Introduction: Homemade Tuscan Herb Gourmet Potato Chips

Picture of Homemade Tuscan Herb Gourmet Potato Chips
When I was in Tuscany last summer, the one thing that stood out to me about Tuscan cuisine, is their reliance on fresh and dried herbs to pack a flavorful punch in their dishes.  Herbs grow wild everywhere, and many people even have huge terracotta planters with giant rosemary bushes flanking both sides of their front door. Manicured, herb gardens are an integral part of the landscape, and are considered an extension of the actual home.

I love this respect that Tuscans have for their land and the bounty it provides. Tuscan speak of the land as if it was an actual member of their own family.  I really dig that about them!

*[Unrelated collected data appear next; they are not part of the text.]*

(** Either no node can serve the request, or the node after [ds1] has the reservations [l] and the
    spawn decides between revoking them and recording the worker. *)
Lemma do_assign_cases m dead spawn gpu_mem ws m' :
  mgr_inv m → Forall (λ x, 0 ≤ x) gpu_mem → DoAssignWorker m dead spawn gpu_mem = (ws, m') →
  let gm := by_size gpu_mem in
  (ws = [] ∧ Forall2 (daemon_keeps eq) (daemons_ m) (daemons_ m') ∧ mgr_inv m') ∨
  ∃ ds1 d ds2 ds1' l a, daemons_ m = ds1 ++ d :: ds2 ∧
    daemons_ m' = ds1' ++ set_gpus (match ws with
                                    | [] => revoke_all l a gm
                                    | w :: _ => add_busy_all l a gm w
                                    end) d :: ds2 ∧
    ws = spawn (length ds1) (restore_order gm (entry_uuid l <$> a) gpu_mem
                               (replicate (length gpu_mem) EmptyString)) gpu_mem ∧
    Forall2 (daemon_keeps eq) ds1 ds1' ∧ Forall daemon_inv ds1' ∧ dead (length ds1) = false ∧
    length a = length gm ∧ Forall (λ id, id ∈ dom (entries l)) a ∧ ids_ok l ∧
    astep eq [] (entries (d_gpus d)) (zip a gm) (entries l).
Proof.
  intros Hi Hg. unfold DoAssignWorker. destruct gpu_mem as [|g0 gs] eqn:Hgm.
  { intros [= <- <-]. left. split_and!; [done| |done]. apply Forall_Forall2_diag.
    eapply Forall_impl; [exact Hi|]. intros d. by apply daemon_keeps_refl. }
  rewrite <- Hgm in *. clear Hgm. fold (by_size gpu_mem). pose proof (by_size_nonneg _ Hg) as Hgm. cbv zeta.
  destruct (find_node (daemons_ m) 0 dead (by_size gpu_mem)) as [[[k a]|] ds] eqn:Hf;
    pose proof (find_node_spec _ dead (daemons_ m) 0 _ ds Hgm Hi Hf) as Hs; cbn in Hs.
  - destruct Hs as (ds1 & d & ds2 & ds1' & l & Hds & -> & -> & Hk1 & Hi1 & Hdead & Hla & Ha & Hl & Hst).
    pose proof (Forall2_length _ _ _ Hk1) as Hlen1.
    rewrite (list_lookup_middle ds1' ds2 _ (length ds1)) by done. cbn [from_option d_gpus set_gpus].
    intros [= <- <-]. right. exists ds1, d, ds2, ds1', l, a. split_and!; try done. cbn [daemons_].
    by rewrite alter_app_r_alt, Hlen1, Nat.sub_diag by lia.
  - destruct Hs as [Hk Hi']. intros [= <- <-]. by left.
Qed.

(** On success the chosen node has one more busy worker per reservation, otherwise everything is
    as before. *)
Lemma assign_spec m dead spawn gpu_mem ws m' :
  mgr_inv m → Forall (λ x, 0 ≤ x) gpu_mem → DoAssignWorker m dead spawn gpu_mem = (ws, m') →
  mgr_inv m' ∧ Forall2 (daemon_keeps (if ws is [] then eq else counted)) (daemons_ m) (daemons_ m').
Proof.
  intros Hi Hg Hd. pose proof (by_size_nonneg _ Hg) as Hgm.
  destruct (do_assign_cases _ _ _ _ _ _ Hi Hg Hd) as [(-> & Hk & Hi')|Hs]; [by split|].
  destruct Hs as (ds1 & d & ds2 & ds1' & l & a & Hds & Hds' & _ & Hk1 & Hi1 & _ & Hla & _ & Hl & Hst).
  unfold mgr_inv in *. rewrite Hds in *. apply Forall_app in Hi as [_ [[Hdl Hdg] Hi2]%Forall_cons].
  assert (∃ l', (match ws with [] => revoke_all l a (by_size gpu_mem) | w :: _ => add_busy_all l a (by_size gpu_mem) w end) = l' ∧
    ids_ok l' ∧ astep (if ws is [] then eq else counted) [] (entries (d_gpus d)) [] (entries l'))
    as (l' & Heq & Hl' & Hst').
  { destruct ws as [|w ws1]; (eexists; split; [done|]).
    - destruct (revoke_all_spec a (by_size gpu_mem) l Hl) as [? ?]; [lia|by apply pend_ok_zip|]. split; [done|].
      eapply astep_trans; [congruence|exact Hst|done].
    - destruct (add_busy_all_spec a w (by_size gpu_mem) l Hl) as [? ?]; [lia|by apply pend_ok_zip|]. split; [done|].
      eapply astep_trans; [exact counted_trans| |done]. eapply astep_weaken; [|exact Hst]. by intros x y ->. }
  rewrite Heq in Hds'. rewrite Hds'. destruct (Hst' Hdg) as [Hg' Hk']. split.
  - apply Forall_app. split; [done|]. constructor; [by split|done].
  - apply Forall2_app.
    + eapply Forall2_impl; [exact Hk1|]. intros q0 q3 Hq. eapply daemon_keeps_weaken; [|exact Hq].
      intros q1 q2 ->. by destruct ws.
    + constructor; [by split|]. apply Forall_Forall2_diag. eapply Forall_impl; [exact Hi2|].
      intros x Hx. apply daemon_keeps_refl; [|done]. intros y. by destruct ws.
Qed.
End operations.

(** ** Lemmas: an exit *)

(** Busy workers at an address, and those of the first GPU with a UUID. *)
Definition at_address (a : ServerAddress) (ws : list WorkerInfo) : list WorkerInfo :=
  filter (λ w, GetAddress (address_ w) = GetAddress a) ws.

Definition running (l : GpuList) (a : ServerAddress) (uuid : string) : nat :=
  match FindEntryByUuid l uuid with
  | Some id => from_option (λ e, length (at_address a (busy_workers_ e))) 0%nat (entries l !! id)
  | None => 0
  end.

Lemma at_address_perm a ws ws' : ws ≡ₚ ws' → at_address a ws ≡ₚ at_address a ws'.
Proof. intros Hp. unfold at_address. by rewrite Hp. Qed.

Lemma at_address_Some a ws : at_address a ws ≠ [] → ∃ w, w ∈ ws ∧ GetAddress (address_ w) = GetAddress a.
Proof.
  unfold at_address. destruct (filter _ ws) as [|w l] eqn:Hf; [done|]. intros _. exists w.
  assert (w ∈ filter (λ w, GetAddress (address_ w) = GetAddress a) ws) as Hw by (rewrite Hf; left).
  by apply list_elem_of_filter in Hw as [? ?].
Qed.

Lemma find_uuid_upd id f l u :
  (∀ e, e_uuid (f e) = e_uuid e) → FindEntryByUuid (upd id f l) u = FindEntryByUuid l u.
Proof.
  intros Hf. unfold FindEntryByUuid. induction l as [|[k e] l IH]; [done|].
  cbn. destruct (k =? id); cbn; rewrite ?Hf; by destruct (String.eqb _ _).
Qed.

Lemma remove_uuid `{PtrSetOrder} a e : e_uuid (RemoveBusyWorker a e) = e_uuid e.
Proof. unfold RemoveBusyWorker. by destruct (Remove _ _). Qed.

(** One removal takes one worker of that address away, when there is one. *)
Lemma remove_busy `{PtrSetOrder} a e :
  at_address a (busy_workers_ e) ≠ [] →
  ∃ w, busy_workers_ e ≡ₚ w :: busy_workers_ (RemoveBusyWorker a e) ∧
       GetAddress (address_ w) = GetAddress a.
Proof.
  intros (w0 & Hw0 & Ha)%at_address_Some. unfold RemoveBusyWorker.
  destruct (Remove (busy_workers_ e) a) as [m busy] eqn:Hr.
  destruct (remove_first_spec _ _ _ _ Hr) as (w & Hp & _ & Haw).
  { exists w0. by rewrite ptr_order_perm. }
  exists w. cbn [busy_workers_ ReleaseMemory]. by rewrite <- Hp, ptr_order_perm.
Qed.

Definition occurrences (u : string) (us : list string) : nat := length (filter (λ v, v = u) us).

Lemma occurrences_cons u v us :
  occurrences u (v :: us) = (occurrences u us + if decide (v = u) then 1 else 0)%nat.
Proof. unfold occurrences. rewrite filter_cons. destruct (decide (v = u)); cbn; lia. Qed.

Lemma occurrences_0 u us : u ∉ us → occurrences u us = 0%nat.
Proof.
  induction us as [|v us IH]; [done|]. intros [Hne Hni]%not_elem_of_cons. rewrite occurrences_cons, IH by done.
  by rewrite decide_False.
Qed.

Lemma entry_fst_same l id e1 e2 : ids_ok l → (id, e1) ∈ l → (id, e2) ∈ l → e1 = e2.
Proof.
  intros Hl H1 H2. apply (elem_of_list_to_map_1 (M := gmap Z)) in H1, H2; [|done..]. congruence.
Qed.

Section exit.
Context `{PtrSetOrder}.

Lemma running_upd l a u v id e :
  ids_ok l → FindEntryByUuid l u = Some id → entries l !! id = Some e →
  at_address a (busy_workers_ e) ≠ [] →
  running l a v = (running (upd id (RemoveBusyWorker a) l) a v + if decide (u = v) then 1 else 0)%nat.
Proof.
  intros Hl Hf He Ha. unfold running. rewrite find_uuid_upd by apply remove_uuid.
  destruct (FindEntryByUuid l v) as [j|] eqn:Hv; [rewrite entries_upd by done|].
  - destruct (find_entry_Some _ _ _ Hl Hf) as (? & e1 & ? & _ & Hu & _ & He1).
    destruct (find_entry_Some _ _ _ Hl Hv) as (? & e2 & ? & _ & Hv2 & _ & He2).
    apply String.eqb_eq in Hu, Hv2. rewrite lookup_alter. destruct (decide (id = j)) as [->|Hne].
    + rewrite decide_True by congruence. rewrite He. cbn.
      destruct (remove_busy a e Ha) as (w & Hp & Hw).
      rewrite (Permutation_length (at_address_perm a _ _ Hp)). unfold at_address at 1.
      rewrite filter_cons_True by done. cbn [length]. unfold at_address. lia.
    + rewrite decide_False by congruence. lia.
  - rewrite decide_False by congruence. lia.
Qed.

(** The loop over the GPUs of an exiting worker that runs on them often enough. *)
Lemma reclaim_spec a us : ∀ l,
  ids_ok l → (∀ u, (occurrences u us ≤ running l a u)%nat) →
  ∃ l', reclaim_loop l us a = Ok l' ∧ ids_ok l' ∧
    astep counted [] (entries l) [] (entries l') ∧
    (∀ u, FindEntryByUuid l' u = FindEntryByUuid l u) ∧
    ∀ u id e, FindEntryByUuid l u = Some id → entries l !! id = Some e →
      ∃ e' gone, entries l' !! id = Some e' ∧ busy_workers_ e ≡ₚ gone ++ busy_workers_ e' ∧
        Forall (λ w, GetAddress (address_ w) = GetAddress a) gone ∧ length gone = occurrences u us.
Proof.
  induction us as [|u us IH]; intros l Hl Hr.
  { exists l. split_and!; [done|done|by apply astep_refl|done|]. intros v id e _ He. by exists e, []. }
  pose proof (Hr u) as Hu. rewrite occurrences_cons, decide_True in Hu by done.
  cbn [reclaim_loop]. unfold running in Hu.
  destruct (FindEntryByUuid l u) as [id|] eqn:Hf; [|lia].
  destruct (entries l !! id) as [e|] eqn:He; cbn in Hu; [|lia].
  assert (at_address a (busy_workers_ e) ≠ []) as Ha by (intros Hn; rewrite Hn in Hu; cbn in Hu; lia).
  assert (ids_ok (upd id (RemoveBusyWorker a) l)) as Hl1 by (unfold ids_ok; by rewrite upd_fst).
  destruct (IH _ Hl1) as (l' & Hrun & Hl' & Hst & Hfd & Hgone).
  { intros v. pose proof (Hr v) as Hv. rewrite occurrences_cons, (running_upd l a u v id e) in Hv by done. lia. }
  exists l'. split_and!; [done|done| |intros v; rewrite Hfd; apply find_uuid_upd, remove_uuid|].
  { eapply astep_trans; [exact counted_trans| |exact Hst]. rewrite entries_upd by done. eapply remove_step; [done|].
    by apply at_address_Some. }
  intros v j ej Hj Hej. rewrite occurrences_cons. destruct (decide (u = v)) as [->|Hne].
  - assert (j = id) as -> by congruence. assert (ej = e) as -> by congruence.
    destruct (Hgone v id (RemoveBusyWorker a e)) as (e' & gone & He' & Hp & Hg & Hlen).
    { by rewrite find_uuid_upd by apply remove_uuid. }
    { by rewrite entries_upd, lookup_alter_eq, He by done. }
    destruct (remove_busy a e Ha) as (w & Hw & Haw). exists e', (w :: gone).
    split_and!; [done|by rewrite Hw, Hp|by constructor|cbn; lia].
  - destruct (Hgone v j ej) as (e' & gone & ?); [by rewrite find_uuid_upd by apply remove_uuid| |].
    + rewrite entries_upd, lookup_alter_ne by (done || intros ->;
        destruct (find_entry_Some _ _ _ Hl Hf) as (? & e1 & ? & _ & Hu1 & _ & He1);
        destruct (find_entry_Some _ _ _ Hl Hj) as (? & e2 & ? & _ & Hu2 & _ & He2);
        apply String.eqb_eq in Hu1, Hu2; congruence). done.
    + exists e', gone. by rewrite Nat.add_0_r.
Qed.
(** The loop over the GPUs of any exit that is served. *)
Lemma reclaim_any a us : ∀ l l', ids_ok l → reclaim_loop l us a = Ok l' →
  ids_ok l' ∧ astep counted_less [] (entries l) [] (entries l').
Proof.
  induction us as [|u us IH]; intros l l' Hl; cbn [reclaim_loop].
  { intros [= <-]. split; [done|]. apply astep_refl, counted_less_refl. }
  destruct (FindEntryByUuid l u) as [id|]; [|done]. intros Hrun.
  assert (ids_ok (upd id (RemoveBusyWorker a) l)) as Hl1 by (unfold ids_ok; by rewrite upd_fst).
  destruct (IH _ _ Hl1 Hrun) as [Hl' Hst]. split; [done|].
  eapply astep_trans; [exact counted_less_trans| |exact Hst]. rewrite entries_upd by done.
  apply remove_any_step.
Qed.
End exit.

These easy-to-make, gourmet potato chips are an homage to the Tuscan people. They're little powerhouses of flavor; they remind you that the best flavors are simple & pure, and you don't have to look further than your own backyard.  No flavored dips needed with these chips; that would be gilding the lily!   

Pairs very well with Pinot Grigio, or Prosecco.  Salute!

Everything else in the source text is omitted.